▶
(** * The notebook autograder [grade_homework.py], embedded and verified

    The grader is a linear pipeline: load the code cells of a notebook, run
    them in a subprocess under a timeout, search the captured output for the
    labelled drag coefficient, score its relative error against the optimum,
    and print one JSON report.

    Conventions of the embedding.
    - A Python [str] is a [string]; a character is a code point below 256
      (the Latin-1 range), with Python's own whitespace and case tables for
      that range.
    - A Python [float] is a primitive binary64 [float]: [+], [-], [*], [/],
      [abs] and the comparisons are the IEEE operations Python uses. The
      decimal conversions ([float(str)], [round(x, 2)], the [.6f], [.2%] and
      [repr] renderings) are computed exactly over integers and rounded once.
      Facts about all floats are proved from the specification of the
      operations in [SpecFloat].
    - The file system and the subprocess are a [world] the pipeline queries.
    - [None] is [None]; an exception a handler catches is the handler's
      branch. *)

From Stdlib Require Import ZArith NArith List Bool Ascii String Lia.
From Stdlib Require Import Floats.
From Stdlib Require Uint63.
Import ListNotations.

Set Warnings "-inexact-float,-register-all".

Local Open Scope string_scope.

(** ** Characters *)

Module Char.

Definition code (c : ascii) : N := N_of_ascii c.

Definition between (lo hi n : N) : bool := (lo <=? n)%N && (n <=? hi)%N.

(** [str.isspace] on one code point, which is also the regular
    expression category [\s] of a [str] pattern: TAB..CR, FS..US, SPACE,
    NEL and NBSP are the whitespace code points below 256. *)
Definition is_space (c : ascii) : bool :=
  let n := code c in
  between 9 13 n || between 28 32 n || (n =? 133)%N || (n =? 160)%N.

Definition is_digit (c : ascii) : bool := between 48 57 (code c).

(** Simple lower-case mapping of a code point below 256. *)
Definition lower (c : ascii) : ascii :=
  let n := code c in
  if between 65 90 n || (between 192 222 n && negb (n =? 215)%N)
  then ascii_of_N (n + 32) else c.

(** Simple upper-case mapping, where the result is again below 256. *)
Definition upper (c : ascii) : ascii :=
  let n := code c in
  if between 97 122 n || (between 224 254 n && negb (n =? 247)%N)
  then ascii_of_N (n - 32) else c.

End Char.

(** ** Strings *)

Module Str.

Fixpoint all (p : ascii -> bool) (s : string) : bool :=
  match s with
  | EmptyString => true
  | String c s' => p c && all p s'
  end.

Fixpoint any (p : ascii -> bool) (s : string) : bool :=
  match s with
  | EmptyString => false
  | String c s' => p c || any p s'
  end.

Fixpoint take_while (p : ascii -> bool) (s : string) : string :=
  match s with
  | EmptyString => EmptyString
  | String c s' => if p c then String c (take_while p s') else EmptyString
  end.

Fixpoint drop_while (p : ascii -> bool) (s : string) : string :=
  match s with
  | EmptyString => EmptyString
  | String c s' => if p c then drop_while p s' else s
  end.

Fixpoint rev_onto (s acc : string) : string :=
  match s with
  | EmptyString => acc
  | String c s' => rev_onto s' (String c acc)
  end.

Definition rev (s : string) : string := rev_onto s EmptyString.

Definition is_empty (s : string) : bool :=
  match s with EmptyString => true | String _ _ => false end.

(** [s.lstrip()], [s.rstrip()], [s.strip()] with no argument. *)
Definition lstrip (s : string) : string := drop_while Char.is_space s.
Definition rstrip (s : string) : string := rev (lstrip (rev s)).
Definition strip (s : string) : string := rstrip (lstrip s).

Fixpoint count (p : ascii -> bool) (s : string) : nat :=
  match s with
  | EmptyString => 0
  | String c s' => (if p c then 1 else 0) + count p s'
  end.

Fixpoint repeat (c : ascii) (n : nat) : string :=
  match n with
  | O => EmptyString
  | S n' => String c (repeat c n')
  end.

Fixpoint take (n : nat) (s : string) : string :=
  match n, s with
  | S n', String c s' => String c (take n' s')
  | _, _ => EmptyString
  end.

Fixpoint drop (n : nat) (s : string) : string :=
  match n, s with
  | S n', String _ s' => drop n' s'
  | _, _ => s
  end.

End Str.

(** ** Regular expressions: the fragment of [re] the grader uses

    A pattern is a sequence of nodes: one character from a set, a greedy
    [*] or [+] over a set, and the two ends of capture group 1.  The matcher
    backtracks the way [re] does: a greedy repetition takes as many
    characters as it can and gives them back one at a time while the rest
    of the pattern fails. *)

Module Re.

Inductive cset : Type :=
| Lit (c : ascii)                       (* a literal character *)
| Space                                 (* \s *)
| Class (ranges : list (ascii * ascii)) (* [a-b...], a single c is c-c *).

Inductive node : Type :=
| One (cs : cset)
| Star (cs : cset)
| Plus (cs : cset)
| GroupOpen
| GroupClose.

Definition pattern := list node.

Definition in_ranges (rs : list (ascii * ascii)) (c : ascii) : bool :=
  existsb (fun r => Char.between (Char.code (fst r)) (Char.code (snd r)) (Char.code c)) rs.

(** Does character [c] belong to the set?  Under IGNORECASE a literal
    matches when the lower-cased characters agree, and a class matches
    when it holds the character in either case. *)
Definition cset_match (ignorecase : bool) (cs : cset) (c : ascii) : bool :=
  match cs with
  | Lit l =>
      if ignorecase then Ascii.eqb (Char.lower c) (Char.lower l) else Ascii.eqb c l
  | Space => Char.is_space c
  | Class rs =>
      if ignorecase
      then in_ranges rs c || in_ranges rs (Char.lower c) || in_ranges rs (Char.upper c)
      else in_ranges rs c
  end.

(** Where capture group 1 opened and closed, as the text that was still to
    be read at that point. *)
Record marks : Type := { g_open : option string; g_close : option string }.

Definition no_marks : marks := {| g_open := None; g_close := None |}.

(** Greedy repetition: consume while [test] holds, then try the
    continuation, backing off one character at a time. *)
Fixpoint greedy {R : Type} (test : ascii -> bool) (cont : string -> option R)
    (s : string) : option R :=
  match s with
  | String c s' =>
      if test c
      then match greedy test cont s' with
           | Some r => Some r
           | None => cont s
           end
      else cont s
  | EmptyString => cont s
  end.

(** Match [p] at the start of [s]; the result is the marks and the text
    left after the match. *)
Fixpoint rmatch (ic : bool) (p : pattern) (s : string) (m : marks)
    : option (marks * string) :=
  match p with
  | [] => Some (m, s)
  | One cs :: k =>
      match s with
      | String c s' => if cset_match ic cs c then rmatch ic k s' m else None
      | EmptyString => None
      end
  | Star cs :: k => greedy (cset_match ic cs) (fun r => rmatch ic k r m) s
  | Plus cs :: k =>
      match s with
      | String c s' =>
          if cset_match ic cs c
          then greedy (cset_match ic cs) (fun r => rmatch ic k r m) s'
          else None
      | EmptyString => None
      end
  | GroupOpen :: k => rmatch ic k s {| g_open := Some s; g_close := g_close m |}
  | GroupClose :: k => rmatch ic k s {| g_open := g_open m; g_close := Some s |}
  end.

(** A match object: the text of group 1 (when the group took part) and the
    text after the whole match. *)
Record match_object : Type := { group1 : option string; after : string }.

Definition captured (m : marks) : option string :=
  match g_open m, g_close m with
  | Some o, Some c => Some (Str.take (String.length o - String.length c) o)
  | _, _ => None
  end.

Definition match_at (ic : bool) (p : pattern) (s : string) : option match_object :=
  match rmatch ic p s no_marks with
  | Some (m, r) => Some {| group1 := captured m; after := r |}
  | None => None
  end.

(** [re.search]: the match at the leftmost position that has one. *)
Fixpoint search (ic : bool) (p : pattern) (s : string) : option match_object :=
  match match_at ic p s with
  | Some m => Some m
  | None =>
      match s with
      | String _ s' => search ic p s'
      | EmptyString => None
      end
  end.

Fixpoint literal (s : string) : pattern :=
  match s with
  | EmptyString => []
  | String c s' => One (Lit c) :: literal s'
  end.

End Re.

(** The pattern of [grade_result], used with [re.IGNORECASE]: the label
    with its parentheses and colon as literals, then [\s*], then the group
    [([0-9.]+)]. *)
Definition LABEL : string := "Minimum Drag Coefficient (Cd):".

Definition NUMCLASS : Re.cset := Re.Class [("0"%char, "9"%char); ("."%char, "."%char)].

Definition CD_PATTERN : Re.pattern :=
  (Re.literal LABEL
     ++ [Re.Star Re.Space; Re.GroupOpen; Re.Plus NUMCLASS; Re.GroupClose])%list.

Definition cd_search (output : string) : option Re.match_object :=
  Re.search true CD_PATTERN output.

(** ** Python's numbers

    The arithmetic of [float] is the hardware's; what Python adds are the
    conversions between binary64 and decimal text.  Each is exact: the
    value is held as a ratio of integers and rounded once, to nearest with
    ties to even, as CPython's [dtoa] does. *)

Module Py.

Local Open Scope Z_scope.

(** A score is the [int] 0 of the failure paths or a [float]. *)
Inductive number : Type :=
| Int (z : Z)
| Float (f : float).

(** Nearest integer to [n / d] for [0 <= n], [0 < d], ties to even. *)
Definition round_half_even (n d : Z) : Z :=
  let q := n / d in
  let r := n mod d in
  if (d <? 2 * r) || ((2 * r =? d) && Z.odd q) then q + 1 else q.

(** [p / (q * 2^e)] as a ratio of integers. *)
Definition scale2 (p q e : Z) : Z * Z :=
  if 0 <=? e then (p, q * 2 ^ e) else (p * 2 ^ (- e), q).

Definition signed_zero (neg : bool) : float := if neg then neg_zero else zero.

(** The binary64 nearest to [p / q] ([0 <= p], [0 < q]) with the given
    sign: the exponent is chosen so that the quotient has 53 bits (or sits
    at the subnormal floor), the quotient is rounded once, and values past
    the largest finite float become infinity. *)
Definition nearest (neg : bool) (p q : Z) : float :=
  if p <=? 0 then signed_zero neg
  else
    let e1 := Z.log2 p - Z.log2 q - 52 in
    let '(n1, d1) := scale2 p q e1 in
    let e2 := if n1 / d1 <? 2 ^ 52 then e1 - 1 else e1 in
    let e := Z.max e2 (-1074) in
    let '(n, d) := scale2 p q e in
    match round_half_even n d with
    | Zpos m => SF2Prim (S754_finite neg m e)
    | _ => signed_zero neg
    end.

(** The magnitude of a finite float [m * 2^e] as a ratio. *)
Definition ratio_of (m : positive) (e : Z) : Z * Z :=
  if 0 <=? e then (Zpos m * 2 ^ e, 1) else (Zpos m, 2 ^ (- e)).

(** *** [round(x, ndigits)] for [ndigits >= 0] *)
Definition round (x : float) (ndigits : nat) : float :=
  if (323 <? Z.of_nat ndigits) then x
  else
    match Prim2SF x with
    | S754_finite s m e =>
        let '(n, d) := ratio_of m e in
        let t := 10 ^ Z.of_nat ndigits in
        nearest s (round_half_even (n * t) d) t
    | _ => x
    end.

(** *** Decimal text of integers *)
Definition digit_char (d : Z) : ascii := ascii_of_N (48 + Z.to_N d).

Fixpoint digits_fuel (fuel : nat) (n : Z) (acc : string) : string :=
  match fuel with
  | O => acc
  | S fuel' =>
      let acc' := String (digit_char (n mod 10)) acc in
      if n <? 10 then acc' else digits_fuel fuel' (n / 10) acc'
  end.

(** [str(n)] for [0 <= n]: the fuel is the bit length, which bounds the
    number of decimal digits. *)
Definition str_nat (n : Z) : string :=
  digits_fuel (S (Z.to_nat (Z.log2 n))) n EmptyString.

Definition str_int (n : Z) : string :=
  if n <? 0 then String "-"%char (str_nat (- n)) else str_nat n.

Definition zfill (width : nat) (s : string) : string :=
  (Str.repeat "0"%char (width - String.length s) ++ s)%string.

Definition sign_text (neg : bool) : string := if neg then "-"%string else ""%string.

(** *** [format(x, '.<prec>f')] *)
Definition fixed_digits (prec : nat) (n : Z) : string :=
  let t := 10 ^ Z.of_nat prec in
  match prec with
  | O => str_nat n
  | _ => (str_nat (n / t) ++ "." ++ zfill prec (str_nat (n mod t)))%string
  end.

Definition format_f (prec : nat) (x : float) : string :=
  match Prim2SF x with
  | S754_nan => "nan"%string
  | S754_infinity s => (sign_text s ++ "inf")%string
  | S754_zero s => (sign_text s ++ fixed_digits prec 0)%string
  | S754_finite s m e =>
      let '(n, d) := ratio_of m e in
      (sign_text s ++ fixed_digits prec (round_half_even (n * 10 ^ Z.of_nat prec) d))%string
  end.

(** *** [format(x, '.<prec>%')]: the value times 100 (a float product),
    as [f], then a percent sign. *)
Definition format_pct (prec : nat) (x : float) : string :=
  (format_f prec (x * 100)%float ++ "%")%string.

(** *** [repr(x)]: the shortest decimal that reads back as [x] *)

Definition pow10_ratio (n d k : Z) : Z * Z :=
  if 0 <=? k then (n, d * 10 ^ k) else (n * 10 ^ (- k), d).

(** The least [j], scanning up from [j0], with [n / d < 10^j]. *)
Fixpoint magnitude (fuel : nat) (n d j0 : Z) : Z :=
  match fuel with
  | O => j0
  | S fuel' =>
      let '(sn, sd) := pow10_ratio n d j0 in
      if sn <? sd then j0 else magnitude fuel' n d (j0 + 1)
  end.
◀
How to complete this task ::
From the records above, give again exactly the lines running from the line with "Definition NUMCLASS : Re.cset" to the line with "Re.Plus NUMCLASS; Re.GroupClose])%list.", inclusive.

Solution for this exercise ::
Definition NUMCLASS : Re.cset := Re.Class [("0"%char, "9"%char); ("."%char, "."%char)].

Definition CD_PATTERN : Re.pattern :=
  (Re.literal LABEL
     ++ [Re.Star Re.Space; Re.GroupOpen; Re.Plus NUMCLASS; Re.GroupClose])%list.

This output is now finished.